Report every line of the records below that contains the word "Harr".

◆ **Collected data entries**
┄┄┄┄┄┄┄┄┄┄

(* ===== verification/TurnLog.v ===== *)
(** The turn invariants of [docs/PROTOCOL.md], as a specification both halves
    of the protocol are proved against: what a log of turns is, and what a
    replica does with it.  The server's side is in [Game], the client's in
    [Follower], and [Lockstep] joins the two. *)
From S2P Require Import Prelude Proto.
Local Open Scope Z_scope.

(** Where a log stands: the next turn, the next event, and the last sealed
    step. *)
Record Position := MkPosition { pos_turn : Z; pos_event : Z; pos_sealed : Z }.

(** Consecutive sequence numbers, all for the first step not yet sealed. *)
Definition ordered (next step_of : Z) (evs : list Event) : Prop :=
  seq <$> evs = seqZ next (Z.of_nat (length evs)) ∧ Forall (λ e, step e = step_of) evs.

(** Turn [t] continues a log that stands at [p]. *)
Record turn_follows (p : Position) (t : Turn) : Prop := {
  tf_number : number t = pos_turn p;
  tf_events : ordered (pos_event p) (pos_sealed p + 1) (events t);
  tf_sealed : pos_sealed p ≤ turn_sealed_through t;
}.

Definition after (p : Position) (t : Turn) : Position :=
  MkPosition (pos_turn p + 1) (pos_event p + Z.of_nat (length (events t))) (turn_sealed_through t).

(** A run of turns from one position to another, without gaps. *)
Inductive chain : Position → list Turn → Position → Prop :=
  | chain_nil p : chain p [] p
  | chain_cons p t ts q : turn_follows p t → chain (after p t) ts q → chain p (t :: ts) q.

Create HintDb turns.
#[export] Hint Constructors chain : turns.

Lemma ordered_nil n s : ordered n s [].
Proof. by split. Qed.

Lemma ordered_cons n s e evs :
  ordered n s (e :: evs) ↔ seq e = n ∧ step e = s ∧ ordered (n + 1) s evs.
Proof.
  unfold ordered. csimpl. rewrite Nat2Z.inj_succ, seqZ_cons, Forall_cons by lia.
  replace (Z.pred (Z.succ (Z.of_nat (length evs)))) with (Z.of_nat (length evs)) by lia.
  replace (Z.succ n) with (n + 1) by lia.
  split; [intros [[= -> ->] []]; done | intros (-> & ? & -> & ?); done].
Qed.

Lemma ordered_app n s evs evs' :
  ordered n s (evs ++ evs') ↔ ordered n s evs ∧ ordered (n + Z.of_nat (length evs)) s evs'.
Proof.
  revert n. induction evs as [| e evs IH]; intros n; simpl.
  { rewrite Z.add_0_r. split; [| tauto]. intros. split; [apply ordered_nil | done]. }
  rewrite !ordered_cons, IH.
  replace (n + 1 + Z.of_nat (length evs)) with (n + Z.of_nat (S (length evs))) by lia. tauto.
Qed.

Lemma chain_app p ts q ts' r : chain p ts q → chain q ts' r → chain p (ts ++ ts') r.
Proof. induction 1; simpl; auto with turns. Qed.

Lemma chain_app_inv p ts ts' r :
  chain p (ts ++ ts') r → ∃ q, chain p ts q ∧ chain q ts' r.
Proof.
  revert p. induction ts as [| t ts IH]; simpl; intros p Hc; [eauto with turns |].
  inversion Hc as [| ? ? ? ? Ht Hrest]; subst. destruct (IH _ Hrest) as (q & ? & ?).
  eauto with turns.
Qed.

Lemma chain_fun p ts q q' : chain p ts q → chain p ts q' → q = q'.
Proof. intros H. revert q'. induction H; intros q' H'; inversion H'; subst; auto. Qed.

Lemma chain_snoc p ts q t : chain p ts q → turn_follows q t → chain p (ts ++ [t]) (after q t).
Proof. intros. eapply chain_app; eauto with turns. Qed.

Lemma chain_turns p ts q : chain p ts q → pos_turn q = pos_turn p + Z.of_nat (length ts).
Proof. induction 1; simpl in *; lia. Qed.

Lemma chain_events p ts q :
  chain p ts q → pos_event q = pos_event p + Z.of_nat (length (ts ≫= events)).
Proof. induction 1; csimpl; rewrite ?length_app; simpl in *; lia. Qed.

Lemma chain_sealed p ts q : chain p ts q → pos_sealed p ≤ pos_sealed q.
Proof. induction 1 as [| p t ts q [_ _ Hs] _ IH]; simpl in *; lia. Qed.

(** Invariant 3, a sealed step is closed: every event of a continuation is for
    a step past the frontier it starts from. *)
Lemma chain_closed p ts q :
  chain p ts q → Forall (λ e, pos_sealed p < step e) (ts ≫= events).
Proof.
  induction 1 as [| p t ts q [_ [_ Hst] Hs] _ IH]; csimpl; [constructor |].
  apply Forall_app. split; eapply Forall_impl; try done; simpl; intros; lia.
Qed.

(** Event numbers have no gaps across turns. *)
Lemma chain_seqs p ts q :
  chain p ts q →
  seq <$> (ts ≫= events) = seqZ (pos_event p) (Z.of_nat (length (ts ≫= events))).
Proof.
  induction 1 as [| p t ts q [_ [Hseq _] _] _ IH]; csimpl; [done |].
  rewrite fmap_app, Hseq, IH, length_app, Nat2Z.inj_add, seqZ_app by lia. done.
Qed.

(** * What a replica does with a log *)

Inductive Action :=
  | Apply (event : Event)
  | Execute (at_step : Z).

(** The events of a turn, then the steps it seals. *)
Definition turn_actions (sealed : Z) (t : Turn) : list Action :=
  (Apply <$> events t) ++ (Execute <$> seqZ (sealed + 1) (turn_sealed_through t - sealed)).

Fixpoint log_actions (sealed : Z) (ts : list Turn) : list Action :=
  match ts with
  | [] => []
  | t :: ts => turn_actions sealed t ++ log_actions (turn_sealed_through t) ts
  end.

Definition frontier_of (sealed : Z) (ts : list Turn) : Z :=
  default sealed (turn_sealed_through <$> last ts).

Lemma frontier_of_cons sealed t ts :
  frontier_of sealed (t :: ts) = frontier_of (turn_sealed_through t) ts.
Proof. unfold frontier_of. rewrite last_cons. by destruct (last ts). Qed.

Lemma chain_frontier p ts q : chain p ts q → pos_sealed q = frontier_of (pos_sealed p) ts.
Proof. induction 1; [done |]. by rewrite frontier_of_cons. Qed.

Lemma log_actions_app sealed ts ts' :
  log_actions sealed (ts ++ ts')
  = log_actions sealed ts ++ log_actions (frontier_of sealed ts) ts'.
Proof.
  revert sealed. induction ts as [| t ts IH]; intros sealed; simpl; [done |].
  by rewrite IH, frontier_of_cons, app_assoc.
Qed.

┄┄┄┄┄┄┄┄┄┄

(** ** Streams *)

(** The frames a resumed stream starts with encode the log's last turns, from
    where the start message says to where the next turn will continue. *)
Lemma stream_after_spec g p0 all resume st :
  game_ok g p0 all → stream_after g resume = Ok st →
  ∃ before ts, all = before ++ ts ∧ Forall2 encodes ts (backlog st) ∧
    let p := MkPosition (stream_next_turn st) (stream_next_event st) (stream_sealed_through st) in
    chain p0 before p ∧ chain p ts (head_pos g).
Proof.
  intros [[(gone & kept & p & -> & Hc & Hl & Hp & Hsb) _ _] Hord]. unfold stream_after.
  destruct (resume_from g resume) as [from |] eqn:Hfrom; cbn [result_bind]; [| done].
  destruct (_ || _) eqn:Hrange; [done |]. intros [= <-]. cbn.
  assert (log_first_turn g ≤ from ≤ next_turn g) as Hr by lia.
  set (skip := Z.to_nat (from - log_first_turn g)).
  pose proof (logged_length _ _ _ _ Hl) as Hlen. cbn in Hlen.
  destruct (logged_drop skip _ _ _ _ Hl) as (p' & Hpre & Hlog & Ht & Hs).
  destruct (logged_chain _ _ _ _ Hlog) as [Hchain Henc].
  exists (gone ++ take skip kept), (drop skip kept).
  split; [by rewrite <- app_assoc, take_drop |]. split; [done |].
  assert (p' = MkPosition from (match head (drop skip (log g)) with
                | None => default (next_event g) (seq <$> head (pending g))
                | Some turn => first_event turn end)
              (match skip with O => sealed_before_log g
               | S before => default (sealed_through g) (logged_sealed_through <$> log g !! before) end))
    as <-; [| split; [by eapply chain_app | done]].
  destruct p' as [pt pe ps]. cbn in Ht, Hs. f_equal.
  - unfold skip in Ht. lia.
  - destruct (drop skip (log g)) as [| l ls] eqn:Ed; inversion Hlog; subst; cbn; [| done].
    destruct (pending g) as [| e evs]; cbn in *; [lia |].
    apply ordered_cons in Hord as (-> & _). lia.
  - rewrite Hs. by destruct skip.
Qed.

┄┄┄┄┄┄┄┄┄┄

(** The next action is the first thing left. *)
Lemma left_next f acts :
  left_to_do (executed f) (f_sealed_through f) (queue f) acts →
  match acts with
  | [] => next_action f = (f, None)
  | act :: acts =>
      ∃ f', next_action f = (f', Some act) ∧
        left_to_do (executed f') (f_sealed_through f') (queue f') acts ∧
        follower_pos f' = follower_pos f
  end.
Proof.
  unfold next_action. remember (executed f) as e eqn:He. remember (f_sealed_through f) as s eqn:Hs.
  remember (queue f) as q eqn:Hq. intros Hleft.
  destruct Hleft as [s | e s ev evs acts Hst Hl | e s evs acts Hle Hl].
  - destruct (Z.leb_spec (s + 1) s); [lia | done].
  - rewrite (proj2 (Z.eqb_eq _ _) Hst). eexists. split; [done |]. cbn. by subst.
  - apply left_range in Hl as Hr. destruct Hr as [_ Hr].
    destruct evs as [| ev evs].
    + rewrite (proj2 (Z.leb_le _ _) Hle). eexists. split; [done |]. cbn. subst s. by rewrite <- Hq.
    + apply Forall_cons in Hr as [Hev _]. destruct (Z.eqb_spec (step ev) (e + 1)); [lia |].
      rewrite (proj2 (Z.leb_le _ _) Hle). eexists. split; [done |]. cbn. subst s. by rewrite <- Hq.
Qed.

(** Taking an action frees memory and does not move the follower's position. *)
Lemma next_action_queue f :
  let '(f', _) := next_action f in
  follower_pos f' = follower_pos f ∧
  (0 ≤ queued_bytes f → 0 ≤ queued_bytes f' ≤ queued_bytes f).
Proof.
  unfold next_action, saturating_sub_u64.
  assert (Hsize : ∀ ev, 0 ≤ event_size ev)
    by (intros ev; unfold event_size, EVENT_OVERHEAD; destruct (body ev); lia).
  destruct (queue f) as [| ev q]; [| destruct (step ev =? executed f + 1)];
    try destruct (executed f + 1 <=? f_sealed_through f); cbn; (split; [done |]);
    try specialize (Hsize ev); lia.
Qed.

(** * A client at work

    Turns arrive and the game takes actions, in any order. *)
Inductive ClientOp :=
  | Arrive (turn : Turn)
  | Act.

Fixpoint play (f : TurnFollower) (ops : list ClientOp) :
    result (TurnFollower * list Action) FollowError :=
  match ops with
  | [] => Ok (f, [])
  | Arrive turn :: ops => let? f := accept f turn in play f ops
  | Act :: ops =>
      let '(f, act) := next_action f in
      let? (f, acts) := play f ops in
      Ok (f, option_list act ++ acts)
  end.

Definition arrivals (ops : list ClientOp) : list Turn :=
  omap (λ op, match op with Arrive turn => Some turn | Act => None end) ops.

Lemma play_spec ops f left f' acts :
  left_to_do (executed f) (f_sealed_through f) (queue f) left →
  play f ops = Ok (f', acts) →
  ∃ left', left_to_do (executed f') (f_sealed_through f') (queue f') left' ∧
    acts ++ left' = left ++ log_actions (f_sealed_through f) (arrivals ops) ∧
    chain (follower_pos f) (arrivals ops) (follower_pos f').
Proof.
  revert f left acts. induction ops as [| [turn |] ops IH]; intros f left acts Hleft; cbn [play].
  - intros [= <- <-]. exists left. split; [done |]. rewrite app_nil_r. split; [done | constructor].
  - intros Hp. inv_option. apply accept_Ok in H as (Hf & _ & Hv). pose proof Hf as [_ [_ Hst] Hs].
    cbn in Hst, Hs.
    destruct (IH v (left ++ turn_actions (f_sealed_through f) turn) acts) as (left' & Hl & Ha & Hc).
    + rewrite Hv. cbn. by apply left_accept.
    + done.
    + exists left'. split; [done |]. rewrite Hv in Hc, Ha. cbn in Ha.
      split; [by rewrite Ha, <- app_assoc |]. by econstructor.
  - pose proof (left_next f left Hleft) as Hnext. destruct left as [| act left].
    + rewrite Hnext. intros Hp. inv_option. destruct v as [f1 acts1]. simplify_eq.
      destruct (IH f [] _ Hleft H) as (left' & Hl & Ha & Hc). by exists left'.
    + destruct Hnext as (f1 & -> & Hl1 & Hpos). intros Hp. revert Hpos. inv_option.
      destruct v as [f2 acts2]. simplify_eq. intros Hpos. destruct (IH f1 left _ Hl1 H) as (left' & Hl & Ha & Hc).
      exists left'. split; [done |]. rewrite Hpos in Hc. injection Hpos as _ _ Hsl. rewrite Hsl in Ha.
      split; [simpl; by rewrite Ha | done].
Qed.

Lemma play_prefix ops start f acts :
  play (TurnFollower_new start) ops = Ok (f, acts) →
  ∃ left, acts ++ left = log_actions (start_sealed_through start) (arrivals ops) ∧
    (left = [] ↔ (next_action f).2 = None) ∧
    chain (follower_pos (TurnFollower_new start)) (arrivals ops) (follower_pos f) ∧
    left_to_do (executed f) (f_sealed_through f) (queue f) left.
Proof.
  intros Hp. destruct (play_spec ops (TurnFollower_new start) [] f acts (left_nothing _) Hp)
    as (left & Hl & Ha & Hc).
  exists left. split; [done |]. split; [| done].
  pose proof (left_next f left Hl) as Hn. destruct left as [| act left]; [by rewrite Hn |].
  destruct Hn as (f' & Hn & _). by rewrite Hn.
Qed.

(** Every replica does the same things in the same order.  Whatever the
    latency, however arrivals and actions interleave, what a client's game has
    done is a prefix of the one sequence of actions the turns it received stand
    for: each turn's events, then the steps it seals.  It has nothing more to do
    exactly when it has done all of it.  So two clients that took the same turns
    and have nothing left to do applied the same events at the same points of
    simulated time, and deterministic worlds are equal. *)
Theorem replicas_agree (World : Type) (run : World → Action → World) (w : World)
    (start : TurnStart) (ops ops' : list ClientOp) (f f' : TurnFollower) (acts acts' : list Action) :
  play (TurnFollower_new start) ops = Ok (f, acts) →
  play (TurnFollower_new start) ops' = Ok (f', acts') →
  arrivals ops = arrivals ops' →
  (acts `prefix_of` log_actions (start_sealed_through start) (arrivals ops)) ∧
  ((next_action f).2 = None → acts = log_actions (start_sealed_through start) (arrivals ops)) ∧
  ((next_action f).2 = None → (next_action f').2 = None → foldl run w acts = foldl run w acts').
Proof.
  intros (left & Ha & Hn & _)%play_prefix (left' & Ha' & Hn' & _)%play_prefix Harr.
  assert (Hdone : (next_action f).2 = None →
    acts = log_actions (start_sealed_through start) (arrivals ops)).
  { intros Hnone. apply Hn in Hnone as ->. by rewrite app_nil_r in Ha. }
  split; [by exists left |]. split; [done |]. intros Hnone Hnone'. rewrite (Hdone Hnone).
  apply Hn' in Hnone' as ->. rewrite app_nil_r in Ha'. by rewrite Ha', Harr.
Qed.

┄┄┄┄┄┄┄┄┄┄

◆ **Answer box**
  intros (left & Ha & Hn & _)%play_prefix (left' & Ha' & Hn' & _)%play_prefix Harr.
  apply Hn' in Hnone' as ->. rewrite app_nil_r in Ha'. by rewrite Ha', Harr.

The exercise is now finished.